From April, airlines will no longer be able to operate connections between terminals where an equivalent journey can be made by train or public transport in less than 2.5 hours.
It becomes the first country in the EU bloc to impose the rule aimed at reducing carbon emissions and bringing more citizens onto the TGV and “greener” modes of transport.
It affects many popular tourist routes from Paris, including Bordeaux and Lyon, cutting cheap air links to their knees.
Those planning a trip to France this year may need to rethink their plans.
Although there is an exception for connecting air connections from international flights, if you have just arrived at Charles de Gaulle after a 22-hour flight, you will save yourself the transfer to a rail car.
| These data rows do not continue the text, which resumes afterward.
Class FdKernel (K : Type) `{Kernel K} := {
  fd_open : Z -> K -> Prop;
  socket_fd d t k n k' :
    sys_socket d t k = (SysOk n, k') -> ~ fd_open n k /\ forall fd, fd_open fd k' <-> fd_open fd k \/ fd = n;
  socket_failed d t k e k' : sys_socket d t k = (SysErr e, k') -> same_fds fd_open k k';
  accept_fd l k n sa k' :
    sys_accept l k = (SysOk n, sa, k') -> ~ fd_open n k /\ forall fd, fd_open fd k' <-> fd_open fd k \/ fd = n;
  accept_failed l k e sa k' : sys_accept l k = (SysErr e, sa, k') -> same_fds fd_open k k';
  close_fd x k fd : fd_open fd (sys_close x k) <-> fd_open fd k /\ fd <> x;
  getfl_fd x k : same_fds fd_open k (sys_getfl x k).2;
  setfl_fd x v k : same_fds fd_open k (sys_setfl x v k).2;
  reuseaddr_fd x k : same_fds fd_open k (sys_reuseaddr x k).2;
  bind_fd x sa k : same_fds fd_open k (sys_bind x sa k).2;
  listen_fd x n k : same_fds fd_open k (sys_listen x n k).2;
  send_fd x b k : same_fds fd_open k (sys_send x b k).2;
  recv_fd x n k : same_fds fd_open k (sys_recv x n k).2;
  shutdown_fd x n k : same_fds fd_open k (sys_shutdown x n k).2;
  getsockname_fd x k : same_fds fd_open k (sys_getsockname x k).2;
  getaddrinfo_fd a b c k : same_fds fd_open k (getaddrinfo a b c k).2
}.

(** The callbacks the servers and their connections register, with what they
    hold a weak pointer to; servers are numbered as they are created. *)
Inductive callback := OnAccept (s : nat) | OnConn (c : nat).

(** A destroyed connection: what its memory and its history were. *)
Abbreviation relics := (gmap nat (TcpSocket.socket * TcpSocket.history)).

Section reactor.
Context {K A D : Type} `{KernelLaws K} `{!FdKernel K}.
Abbreviation net := (TcpServer.world K (net_env A) D callback).
Abbreviation conn_world := (TcpSocket.world K net D callback).
Implicit Types (w : net) (tw : conn_world) (held : gset Z).

#[local] Instance same_fds_preorder : PreOrder (@same_fds K fd_open).
Proof. split; [by intros k fd|]. intros k1 k2 k3 H1 H2 fd. by rewrite (H2 fd), (H1 fd). Qed.

(** The state and the descriptor of a connection. *)
Definition shape w (c : nat) : option (TcpSocket.tcp_state * Z) :=
  (fun x => (TcpSocket.state_ x, TcpSocket.desc_ x)) <$> (socks w !! c).

(** The object and the history of a connection. *)
Definition record_of w (c : nat) : option (TcpSocket.socket * TcpSocket.history) := (fun x => (x, hist_of c w)) <$> (socks w !! c).
Lemma register_ok firing w (tm now delay id : Z) l h :
  set_timeout (lp w) now delay id = (tm, l) -> client_ok firing w ->
  client_ok firing (upd_env (emplace id (mk_pending h tm)) (upd_env (log_asked h) (set_lp l w))).
Proof.
  unfold set_timeout. intros [= <- <-] [Ha Hrest]. split; [by apply accounted_register|].
  unfold few. simpl. rewrite emplace_asked, length_app. simpl. intros Hfew.
  destruct Hrest as (Harm & Hnd & Hlt & Hn); [unfold few; lia|]. split.
  - intros id' e Hlook. simpl in Hlook. simpl. apply emplace_lookup in Hlook as [Hold|[-> ->]].
    + destruct (Harm id' e Hold) as (t & Hin & Ht). exists t. split; [|done]. set_solver.
    + eexists. split_and!; [apply elem_of_app; left; apply elem_of_app; right; by apply list_elem_of_singleton|done|done].
  - unfold ids_ok. simpl. rewrite emplace_asked, length_app. simpl. rewrite u64_small by lia.
    rewrite <- app_assoc. simpl. rewrite !fmap_app in *. simpl. split_and!; [|..|lia|lia].
    + rewrite <- Permutation_middle. apply NoDup_cons. split; [|done].
      rewrite <- fmap_app, list_elem_of_fmap. intros (t & Ht & Hin). rewrite Forall_forall in Hlt.
      specialize (Hlt t Hin). lia.
    + rewrite <- Permutation_middle. apply Forall_cons. split; [simpl; lia|].
      eapply Forall_impl; [exact Hlt|]. simpl. lia.
Qed.

Lemma remove_ok firing w id e m :
  pending_ (env w) !! id = Some e -> client_ok firing w ->
  client_ok firing (upd_env (log_answered (handler e) m)
    (set_lp (clear_timeout (lp w) (timer e)) (upd_env (set_pending (delete id (pending_ (env w)))) w))).
Proof.
  intros He [Ha Hrest]. split.
  - unfold accounted in *. simpl. rewrite Ha, (handlers_delete _ _ _ He), fmap_app. simpl.
    rewrite <- app_assoc. done.
  - intros Hfew. destruct (Hrest Hfew) as (Harm & Hnd & Hlt & Hn). split; [|split; [|split; [|exact Hn]]].
    + intros id' e' He'. simpl in He'. apply lookup_delete_Some in He' as [Hne He'].
      destruct (Harm id' e' He') as (t & Hin & Ht & Hfn). exists t. split; [|done].
      apply elem_of_app in Hin as [Hin|Hin]; apply elem_of_app; [left|by right]. simpl.
      apply list_elem_of_filter. split; [|done]. intros Heq.
      destruct (Harm id e He) as (t0 & Hin0 & Ht0 & Hfn0).
      assert (t = t0) as ->; [|congruence].
      eapply (NoDup_fmap_inj timer_id); [exact Hnd|set_solver|done|congruence].
    + simpl. eapply sublist_NoDup; [exact Hnd|]. apply fmap_sublist. apply sublist_app; [apply sublist_filter|done].
    + simpl. apply Forall_app in Hlt as [Hlt1 Hlt2]. apply Forall_app. split; [by apply Forall_filter_keep|done].
Qed.

Lemma fired_ok firing w t :
  pending_ (env w) !! fn t = None -> client_ok (t :: firing) w -> client_ok firing w.
Proof.
  intros Hnone [Ha Hrest]. split; [done|]. intros Hfew. destruct (Hrest Hfew) as (Harm & Hnd & Hlt & Hn).
  split; [|split; [|split; [|exact Hn]]].
  - intros id e He. destruct (Harm id e He) as (t' & Hin & Ht & Hfn). exists t'. split; [|done].
    apply elem_of_app in Hin as [Hin|[->|Hin]%elem_of_cons]; [set_solver|congruence|set_solver].
  - rewrite <- Permutation_middle in Hnd. by apply NoDup_cons in Hnd as [_ Hnd].
  - rewrite <- Permutation_middle in Hlt. by apply Forall_cons in Hlt as [_ Hlt].
Qed.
However, it is expected to have many ripple effects on travel.
Not only will domestic schedules be limited, but the cost of short-haul flights is also expected to rise across Europe for low-cost carriers with hubs in France.
Spain, Germany and Sweden have all expressed interest in similar bans.
Since 2017, Scandinavia – the origin of the Flygskam or “flight shame” movement – has popularized ICE intercontinental rail links across Europe, as a more environmentally friendly travel option.
Greenpeace EU welcomed France’s decision to replace short-haul flights but said more than a third of flights in Europe have an alternative of less than 6 hours.
Some of the most dangerous routes – such as Amsterdam to Brussels at 130km or Helsinki to Tallinn at just 88km – were cross-border, where ferries or trains were available.
They called for a more concerted approach to replacing short flights across the EU.
“European policymakers and countries should ban short-haul flights wherever a viable alternative already exists,” said Greenpeace energy campaigner Lorelei Limousin, suggesting the EU “invest in rail to create a European transport system that is good for the planet while being affordable”. and accessible to all.
Flights of less than 1,500 km have been found to be responsible for 25% of the continent’s aviation emissions.